• _ABOUT THIS TASK_:
Scan the entries for lines with the word "empty", then copy those lines.

[Stored items]
(* ===== verification/Bitset.v ===== *)
(** * The other operations of src/util/bitset.h

    Clearing a bit, the operations on a range of bits within a word, the first
    set bit and the word-wise operators of [DECLARE_BITSET_T]. *)

From stdpp Require Import base list sets numbers.
From Stdlib Require Import ZArith Lia.
From S2P Require Import Prelude Arrays.
#[local] Open Scope bool_scope.
#[local] Open Scope Z_scope.
#[local] Open Scope c_scope.

#[local] Arguments get : simpl never.
#[local] Arguments upd : simpl never.

(** ** Operations *)

(** [BITSET_CLEAR], with the complement at 32 bits. *)
Definition BITSET_CLEAR (x : list Z) (b : Z) : list Z :=
  upd (BITSET_BITWORD b) (fun w => Z.land w (u32 (Z.lnot (BITSET_BIT b)))) x.

(** [BITSET_BIT(b) - 1] does not wrap, since the bit is at least 1. *)
Definition BITSET_MASK (b : Z) : Z := if b =? BITSET_WORDBITS then u32 (Z.lnot 0) else BITSET_BIT b - 1.

Definition BITSET_RANGE (b e : Z) : Z := Z.land (BITSET_MASK (e + 1)) (u32 (Z.lnot (BITSET_MASK b))).

(** The value of the macro is a word, used as a condition. *)
Definition BITSET_TEST_RANGE (x : list Z) (b e : Z) : outcome bool :=
  if BITSET_BITWORD b =? BITSET_BITWORD e then Ret (negb (Z.land (get 0 x (BITSET_BITWORD b)) (BITSET_RANGE b e) =? 0)) else Assert_failed.
Definition BITSET_SET_RANGE (x : list Z) (b e : Z) : outcome (list Z) :=
  if BITSET_BITWORD b =? BITSET_BITWORD e then Ret (upd (BITSET_BITWORD b) (fun w => Z.lor w (BITSET_RANGE b e)) x) else Assert_failed.
Definition BITSET_CLEAR_RANGE (x : list Z) (b e : Z) : outcome (list Z) :=
  if BITSET_BITWORD b =? BITSET_BITWORD e then Ret (upd (BITSET_BITWORD b) (fun w => Z.land w (u32 (Z.lnot (BITSET_RANGE b e)))) x) else Assert_failed.

(** The words from word [i] on; [ffs] counts bits from 1. *)
Fixpoint __bitset_ffs (x : list Z) (i : Z) : Z :=
  match x with
  | [] => 0
  | w :: x => if negb (w =? 0) then lowest_bit 32 w 0 + 1 + BITSET_WORDBITS * i else __bitset_ffs x (i + 1)
  end.
Definition BITSET_FFS (x : list Z) : Z := __bitset_ffs x 0.

(** ** Bits *)

Lemma BITSET_CLEAR_ok x n b : bitset_ok x n -> bitset_ok (BITSET_CLEAR x b) n.
Proof.
  intros (Hn & Hw & Hl). split; [assumption|]. split; [|unfold BITSET_CLEAR; now rewrite len_upd].
  apply Forall_upd; [assumption|]. intros w Hok. now apply word_ok_land.
Qed.

Lemma BITSET_TEST_CLEAR x n b c : bitset_ok x n -> 0 <= b < n -> 0 <= c -> BITSET_TEST (BITSET_CLEAR x b) c = negb (c =? b) && BITSET_TEST x c.
Proof.
  intros Hfit Hb Hc. rewrite !BITSET_TEST_bit. unfold BITSET_CLEAR, BITSET_BITWORD, BITSET_BIT, BITSET_WORDBITS.
  rewrite get_upd; [|now apply (bitset_ok_fit x n) | apply Z.div_pos; lia].
  pose proof (Z.div_mod b 32 ltac:(lia)). pose proof (Z.div_mod c 32 ltac:(lia)).
  pose proof (Z.mod_pos_bound b 32 ltac:(lia)). pose proof (Z.mod_pos_bound c 32 ltac:(lia)).
  destruct (Z.eqb_spec (c / 32) (b / 32)) as [E|E].
  - unfold wrap. rewrite Z.land_spec, Z.mod_pow2_bits_low, Z.lnot_spec, Z.shiftl_1_l, Z.pow2_bits_eqb, andb_comm by lia. f_equal. f_equal.
    destruct (Z.eqb_spec (b mod 32) (c mod 32)), (Z.eqb_spec c b); try reflexivity; lia.
  - destruct (Z.eqb_spec c b) as [->|]; [congruence | reflexivity].
Qed.

Lemma mask_bits k j : 0 <= k -> 0 <= j -> Z.testbit (Z.shiftl 1 k - 1) j = (j <? k).
Proof. intros Hk Hj. rewrite Z.shiftl_1_l, Z.sub_1_r, <- Z.ones_equiv. destruct (Z.ltb_spec j k); [apply Z.ones_spec_low | apply Z.ones_spec_high]; lia. Qed.

Lemma MASK_bits b j : 0 <= b -> 0 <= j < 32 -> Z.testbit (BITSET_MASK b) j = (b =? 32) || (j <? b mod 32).
Proof.
  intros Hb Hj. unfold BITSET_MASK, BITSET_BIT, BITSET_WORDBITS. destruct (b =? 32); cbn [orb].
  - unfold wrap. rewrite Z.mod_pow2_bits_low, Z.lnot_spec, Z.bits_0 by lia. reflexivity.
  - apply mask_bits; [apply Z.mod_pos_bound|]; lia.
Qed.

(** The two ends a range must not have: its first bit the first of the second
    word, or its last bit the last of a word after the first. *)
Definition range_lost (b e : Z) : bool := (b =? 32) || (32 <=? e) && (e mod 32 =? 31).

(** The bits of the mask of a range within a word. *)
Lemma RANGE_bits b e j : 0 <= b <= e -> b / 32 = e / 32 -> 0 <= j < 32 ->
  Z.testbit (BITSET_RANGE b e) j = negb (range_lost b e) && (b mod 32 <=? j) && (j <=? e mod 32).
Proof.
  intros Hbe Hw Hj. unfold BITSET_RANGE, range_lost. rewrite Z.land_spec. unfold wrap. rewrite Z.mod_pow2_bits_low, Z.lnot_spec, !MASK_bits by lia.
  pose proof (Z.div_mod b 32 ltac:(lia)). pose proof (Z.div_mod e 32 ltac:(lia)). pose proof (Z.mod_pos_bound b 32 ltac:(lia)). pose proof (Z.mod_pos_bound e 32 ltac:(lia)).
  assert (He : (e + 1) mod 32 = if e mod 32 =? 31 then 0 else e mod 32 + 1).
  { destruct (Z.eqb_spec (e mod 32) 31).
    - replace (e + 1) with ((e / 32 + 1) * 32) by lia. apply Z_mod_mult.
    - replace (e + 1) with (e mod 32 + 1 + e / 32 * 32) by lia. rewrite Z_mod_plus_full, Z.mod_small; lia. }
  rewrite He. destruct (Z.eqb_spec (e mod 32) 31), (Z.eqb_spec b 32), (Z.eqb_spec (e + 1) 32), (Z.leb_spec 32 e), (Z.leb_spec (b mod 32) j), (Z.leb_spec j (e mod 32)),
    (Z.ltb_spec j (b mod 32)); cbn; try reflexivity; try lia;
    repeat match goal with |- context [?a <? ?b] => destruct (Z.ltb_spec a b) end; cbn; try reflexivity; lia.
Qed.

Lemma RANGE_word b e : word_ok (BITSET_RANGE b e).
Proof.
  unfold BITSET_RANGE. rewrite Z.land_comm. apply word_ok_land. unfold word_ok. apply (wrap_range 32). lia.
Qed.

(** A bit of the range, as a bit of its word. *)
Lemma range_bit b e c : 0 <= b <= e -> b / 32 = e / 32 -> c / 32 = b / 32 ->
  (b mod 32 <=? c mod 32) && (c mod 32 <=? e mod 32) = (b <=? c) && (c <=? e).
Proof.
  intros Hbe Hw Hc. pose proof (Z.div_mod b 32 ltac:(lia)). pose proof (Z.div_mod e 32 ltac:(lia)). pose proof (Z.div_mod c 32 ltac:(lia)).
  f_equal; apply eq_true_iff_eq; rewrite !Z.leb_le; lia.
Qed.

Lemma range_same_word b e c : 0 <= b <= e -> b / 32 = e / 32 -> b <= c <= e -> c / 32 = b / 32.
Proof.
  intros Hbe Hw Hc. pose proof (Z.div_le_mono b c 32 ltac:(lia) ltac:(lia)). pose proof (Z.div_le_mono c e 32 ltac:(lia) ltac:(lia)). lia.
Qed.

(** A range operation changes the bits of its mask and no others. *)
Lemma upd_range x n b e c (f : Z -> Z) (g : bool -> bool -> bool) : bitset_ok x n -> 0 <= b <= e -> e < n -> b / 32 = e / 32 -> 0 <= c ->
  (forall w k, 0 <= k < 32 -> Z.testbit (f w) k = g (Z.testbit (BITSET_RANGE b e) k) (Z.testbit w k)) -> (forall t, g false t = t) ->
  BITSET_TEST (upd (b / 32) f x) c = g (negb (range_lost b e) && (b <=? c) && (c <=? e)) (BITSET_TEST x c).
Proof.
  intros Hx Hbe He Hw Hc Hf Hg. rewrite !BITSET_TEST_bit, get_upd; [|apply (bitset_ok_fit x n); [assumption | lia] | apply Z.div_pos; lia].
  pose proof (Z.mod_pos_bound c 32 ltac:(lia)). destruct (Z.eqb_spec (c / 32) (b / 32)) as [E|E].
  - rewrite Hf, RANGE_bits, <- !andb_assoc, (range_bit b e c) by assumption. reflexivity.
  - rewrite <- andb_assoc. destruct (Z.leb_spec b c), (Z.leb_spec c e); cbn; rewrite ?andb_false_r, ?Hg; try reflexivity.
    destruct E. now apply (range_same_word b e).
Qed.

Lemma upd_range_ok x n i f : bitset_ok x n -> (forall w, word_ok w -> word_ok (f w)) -> bitset_ok (upd i f x) n.
Proof. intros (Hn & Hf & Hl) Hok. split; [assumption|]. split; [now apply Forall_upd | now rewrite len_upd]. Qed.

(** Some bit of the mask is set. *)
Lemma land_some w v : word_ok v -> Z.land w v <> 0 <-> exists k, 0 <= k < 32 /\ Z.testbit v k = true /\ Z.testbit w k = true.
Proof.
  intros Hv. split.
  - intros Hne. assert (Hok : word_ok (Z.land w v)) by (rewrite Z.land_comm; now apply word_ok_land).
    destruct (word_nonzero _ Hok Hne) as (k & Hk & Ht). rewrite Z.land_spec in Ht. apply andb_true_iff in Ht. exists k. cbn in Hk. tauto.
  - intros (k & Hk & H1 & H2) E. apply (f_equal (fun z => Z.testbit z k)) in E. rewrite Z.land_spec, H1, H2, Z.bits_0 in E. discriminate.
Qed.

(** The first set bit of the words from word [i] on. *)
Lemma ffs_spec x : forall i, 0 <= i -> Forall word_ok x ->
  (__bitset_ffs x i = 0 /\ forall c, 0 <= c -> Z.testbit (get 0 x (c / 32)) (c mod 32) = false) \/
  (exists c, 0 <= c /\ __bitset_ffs x i = c + 32 * i + 1 /\ Z.testbit (get 0 x (c / 32)) (c mod 32) = true /\
   forall d, 0 <= d < c -> Z.testbit (get 0 x (d / 32)) (d mod 32) = false).
Proof.
  induction x as [|w x IH]; intros i Hi Hx.
  - left. split; [reflexivity|]. intros c Hc. unfold get. destruct (Z.to_nat (c / 32)); cbn; apply Z.bits_0.
  - apply list.Forall_cons in Hx as [Hw Hx]. cbn [__bitset_ffs]. assert (H0 : forall c, 0 <= c < 32 -> get 0 (w :: x) (c / 32) = w /\ c mod 32 = c).
    { intros c Hc. rewrite Z.div_small, Z.mod_small by lia. auto. }
    assert (Hs : forall c, 32 <= c -> get 0 (w :: x) (c / 32) = get 0 x ((c - 32) / 32) /\ c mod 32 = (c - 32) mod 32).
    { intros c Hc. replace c with (c - 32 + 1 * 32) at 1 3 by lia. rewrite Z_div_plus_full, Z_mod_plus_full by lia. split; [|reflexivity].
      unfold get. pose proof (Z.div_pos (c - 32) 32 ltac:(lia) ltac:(lia)). now replace (Z.to_nat ((c - 32) / 32 + 1)) with (S (Z.to_nat ((c - 32) / 32))) by lia. }
    destruct (Z.eqb_spec w 0) as [->|Hne]; cbn [negb].
    + destruct (IH (i + 1) ltac:(lia) Hx) as [[E H]|(c & Hc & E & Ht & H)].
      * left. split; [assumption|]. intros c Hc. destruct (Z.ltb_spec c 32); [destruct (H0 c) as [-> ->]; [lia | apply Z.bits_0] | destruct (Hs c) as [-> ->]; [lia | apply H; lia]].
      * right. exists (c + 32). split; [lia|]. split; [lia|]. destruct (Hs (c + 32)) as [-> ->]; [lia|]. replace (c + 32 - 32) with c by lia. split; [assumption|].
        intros d Hd. destruct (Z.ltb_spec d 32); [destruct (H0 d) as [-> ->]; [lia | apply Z.bits_0] | destruct (Hs d) as [-> ->]; [lia | apply H; lia]].
    + right. destruct (lowest_bit_spec 32 w 0) as (Hb & Ht & Hlow); [now apply word_nonzero|]. unfold BITSET_WORDBITS in *. change (Z.of_nat 32) with 32 in Hb.
      exists (lowest_bit 32 w 0). split; [lia|]. split; [lia|]. destruct (H0 (lowest_bit 32 w 0)) as [-> ->]; [lia|]. split; [assumption|].
      intros d Hd. destruct (H0 d) as [-> ->]; [lia|]. apply Hlow. lia.
Qed.

(** [BITSET_FFS] is 0 for the empty set and else one more than the smallest
    element, in agreement with [ffs] on a word. *)
Lemma bitset_ffs_correct x n : bitset_ok x n ->
  (BITSET_FFS x = 0 /\ forall c, 0 <= c -> BITSET_TEST x c = false) \/
  (exists c, 0 <= c /\ BITSET_FFS x = c + 1 /\ BITSET_TEST x c = true /\ forall d, 0 <= d < c -> BITSET_TEST x d = false).
Proof.
  intros (_ & Hw & _). destruct (ffs_spec x 0 ltac:(lia) Hw) as [[E H]|(c & Hc & E & Ht & H)]; [left | right].
  - split; [exact E|]. intros c Hc. rewrite BITSET_TEST_bit. auto.
  - exists c. split; [assumption|]. split; [unfold BITSET_FFS; lia|]. rewrite BITSET_TEST_bit. split; [assumption|]. intros d Hd. rewrite BITSET_TEST_bit. auto.
Qed.

(** ** Properties *)

(** The operations on a range of bits within a word do exactly what they
    say, except that a range that starts at bit 32, or that ends at the last
    bit of a word other than the first, is treated as empty; a range across
    words fails the assertion. *)
Theorem bitset_range_correct x n b e : bitset_ok x n -> 0 <= b <= e -> e < n ->
  if b / 32 =? e / 32 then
    let inside c := negb (range_lost b e) && (b <=? c) && (c <=? e) in
    (exists t, BITSET_TEST_RANGE x b e = Ret t /\ (t = true <-> exists c, inside c = true /\ BITSET_TEST x c = true)) /\
    (exists y, BITSET_SET_RANGE x b e = Ret y /\ bitset_ok y n /\ forall c, 0 <= c -> BITSET_TEST y c = inside c || BITSET_TEST x c) /\
    (exists y, BITSET_CLEAR_RANGE x b e = Ret y /\ bitset_ok y n /\ forall c, 0 <= c -> BITSET_TEST y c = negb (inside c) && BITSET_TEST x c)
  else BITSET_TEST_RANGE x b e = Assert_failed /\ BITSET_SET_RANGE x b e = Assert_failed /\ BITSET_CLEAR_RANGE x b e = Assert_failed.
Proof.
  intros Hx Hbe He. unfold BITSET_TEST_RANGE, BITSET_SET_RANGE, BITSET_CLEAR_RANGE, BITSET_BITWORD, BITSET_WORDBITS.
  destruct (Z.eqb_spec (b / 32) (e / 32)) as [Hw|]; [cbv zeta|auto]. split; [|split]; eexists; (split; [reflexivity|]); [|split; [apply upd_range_ok|]..]; try assumption.
  - rewrite negb_true_iff, Z.eqb_neq, (land_some _ _ (RANGE_word b e)). split.
    + intros (k & Hk & Hr & Ht). rewrite RANGE_bits in Hr by assumption. exists (32 * (b / 32) + k).
      assert (Hd : (32 * (b / 32) + k) / 32 = b / 32) by (symmetry; apply (Z.div_unique _ 32 _ k); lia).
      assert (Hm : (32 * (b / 32) + k) mod 32 = k) by (symmetry; apply (Z.mod_unique _ 32 (b / 32)); lia).
      rewrite BITSET_TEST_bit, <- andb_assoc, <- (range_bit b e), andb_assoc, Hm, Hd by assumption. auto.
    + intros (c & Hin & Ht). exists (c mod 32). pose proof (Z.mod_pos_bound c 32 ltac:(lia)). rewrite BITSET_TEST_bit in Ht. rewrite RANGE_bits by assumption.
      assert (Hc : c / 32 = b / 32) by (apply (range_same_word b e); try assumption; rewrite !andb_true_iff, !Z.leb_le in Hin; lia).
      rewrite <- andb_assoc, (range_bit b e c), andb_assoc by assumption. rewrite <- Hc. auto.
  - intros w Hok. apply word_ok_lor; [assumption | apply RANGE_word].
  - intros c Hc. rewrite (upd_range x n b e c _ orb); try assumption; [reflexivity | | reflexivity]. intros w k Hk. rewrite Z.lor_spec. apply orb_comm.
  - intros w Hok. now apply word_ok_land.
  - intros c Hc. rewrite (upd_range x n b e c _ (fun r t => negb r && t)); try assumption; [reflexivity | | reflexivity].
    intros w k Hk. unfold wrap. rewrite Z.land_spec, Z.mod_pow2_bits_low, Z.lnot_spec by lia. apply andb_comm.
Qed.

Lemma bitset_range_correct_witness : exists y, BITSET_SET_RANGE (bitset_zero 64) 40 44 = Ret y /\ BITSET_TEST y 44 = true /\ BITSET_TEST y 45 = false.
Proof.
  destruct (bitset_range_correct (bitset_zero 64) 64 40 44 ltac:(apply bitset_zero_ok; lia) ltac:(lia) ltac:(lia)) as (_ & (y & E & _ & H) & _).
  exists y. split; [exact E|]. split; rewrite H by lia; reflexivity.
Defined.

• _ANSWER TO THIS PROBLEM_:
(** [BITSET_FFS] is 0 for the empty set and else one more than the smallest
    bit of a word other than the first, is treated as empty; a range across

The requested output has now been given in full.